Vienna—Along the Danube.

You fill out your Fragebogen, the police look up your record and if it is found out to be all right, they put your letter of recommendation, your passport, the Fragebogen and half a dozen pictures of yourself in an envelope and seal it. You take this sealed envelope to the main police station in the district in which you live. Here the package is opened by several different men in several different rooms, and finally, after many questions and much stamping, you are told to write your name across your picture which has been pasted on a card.

After you are through with the German police, you must have your pass viséd by the Austro-Hungarian consul. Here you must go to three different men and be "stamped" and the last man takes two more of your pictures and pastes them on a pink card. Then you pay four marks to another man who does some more stamping. After all these things are done, you go back to your local police and register that you are going away, and then, after showing your pass at the railway ticket office, you are allowed to buy your ticket to Vienna. This was what a neutral American had to do before we got into the war—now I doubt if an American could go to Vienna at all.

It is a sixteen hours' ride from Berlin to Vienna with a one hour's wait at Tetschen on the Austro-German frontier. Our first stop was at Dresden, and like all German stations it was full of soldiers. The ride from Dresden to Tetschen is very beautiful. It runs through the Saxon Switzerland, a lovely country with mountains, streams of water and little villages. How peaceful everything was! How quiet! It did not seem like a country that was taking part in a great war.

A Station in Vienna.

At noon we reached Tetschen, a cold, dismal looking place. First we had our baggage examined by both Austrian and German officials. These officials are all clever men. Some of them are dressed up to look like common soldiers, but they are all fine lawyers and criminal experts.
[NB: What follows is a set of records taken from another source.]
(* ===== verification/KeyConfig.v ===== *)
(** * Obfuscation keys ([crates/core/src/config.rs]) *)
From S2P Require Import Prelude Errors Cipher.

Definition MAX_NOP_EXPONENT : Z := 20.

Record ObfuscationKey := Key {
  k_kf : Z;
  k_kl : Z;
  k_kh : Z;
  k_kx : Z;
  k_protocol : Method;
  k_protocol_key : str;
  k_transport : Method;
  k_transport_key : str;
  k_masked : bool;
  k_plaintext : bool;
  k_delta_encode : bool;
  k_shuffle_data : bool
}.

(** [ObfuscationKey::default]. *)
Definition default_key : ObfuscationKey := {|
  k_kf := 154543927; k_kl := 10; k_kh := 12; k_kx := 128;
  k_protocol := Aes128Cfb; k_protocol_key := lit "nextppp";
  k_transport := Aes256Ctr; k_transport_key := lit "nextppp";
  k_masked := true; k_plaintext := false; k_delta_encode := true; k_shuffle_data := true
|}.

(** The field types: [u32], [u8] and [String]. *)
Definition key_typed (k : ObfuscationKey) : bool :=
  (0 <=? k_kf k) && (k_kf k <? 2 ^ 32) && (0 <=? k_kl k) && (k_kl k <? 256) &&
  (0 <=? k_kh k) && (k_kh k <? 256) && (0 <=? k_kx k) && (k_kx k <? 2 ^ 32) &&
  forallb is_char (k_protocol_key k) && forallb is_char (k_transport_key k).

Definition validate (k : ObfuscationKey) : result Error unit :=
  if (MAX_NOP_EXPONENT <? k_kl k) || (MAX_NOP_EXPONENT <? k_kh k)
  then Err (InvalidConfig "kl/kh exceed MAX_NOP_EXPONENT")
  else if (length (k_protocol_key k) =? 0)%nat || (length (k_transport_key k) =? 0)%nat
  then Err (InvalidConfig "cipher password is empty")
  else Ok tt.

(** A key the configuration layer lets through. *)
Definition key_valid (k : ObfuscationKey) : Prop := key_typed k = true /\ validate k = Ok tt.

Lemma key_typed_fields k : key_typed k = true ->
  is_u32 (k_kf k) /\ 0 <= k_kl k < 256 /\ 0 <= k_kh k < 256 /\ is_u32 (k_kx k).
Proof. unfold key_typed. intros H. repeat (apply andb_prop in H as [H ?]). lia. Qed.

Lemma key_valid_nop k : key_valid k -> 0 <= k_kl k <= 20 /\ 0 <= k_kh k <= 20.
Proof.
  intros [Ht Hv]. destruct (key_typed_fields k Ht) as (_ & ? & ? & _). unfold validate, MAX_NOP_EXPONENT in Hv.
  destruct (Z.ltb_spec 20 (k_kl k)), (Z.ltb_spec 20 (k_kh k)); simpl in Hv; try done. lia.
Qed.

Lemma default_key_valid : key_valid default_key.
Proof. done. Qed.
A soldier stood up on a box and said that any one who had any writing about him should give it up. In my stocking I had my money and a letter of introduction that I had brought from America and which I was going to use in Vienna. I understood perfectly well what the soldier said, but for some unknown reason or other I simply didn't feel like pulling the letter out of my stocking. This was madness on my part, for I had learned long ago that if you follow directions in Germany you don't get into trouble, and if you don't follow them, you are sure to get into a mess.

After this, we were taken through a gate where we gave up our passes and they were taken away to see if the picture corresponded with the one sent down by the German police. The men here had a dreadful time with my name. All Germans find my name a difficult one. One soldier here just insisted that my name was "Auley" without the "Mc," but finally another soldier gave him a poke and said that "Mc" was a title and that I was of royal blood.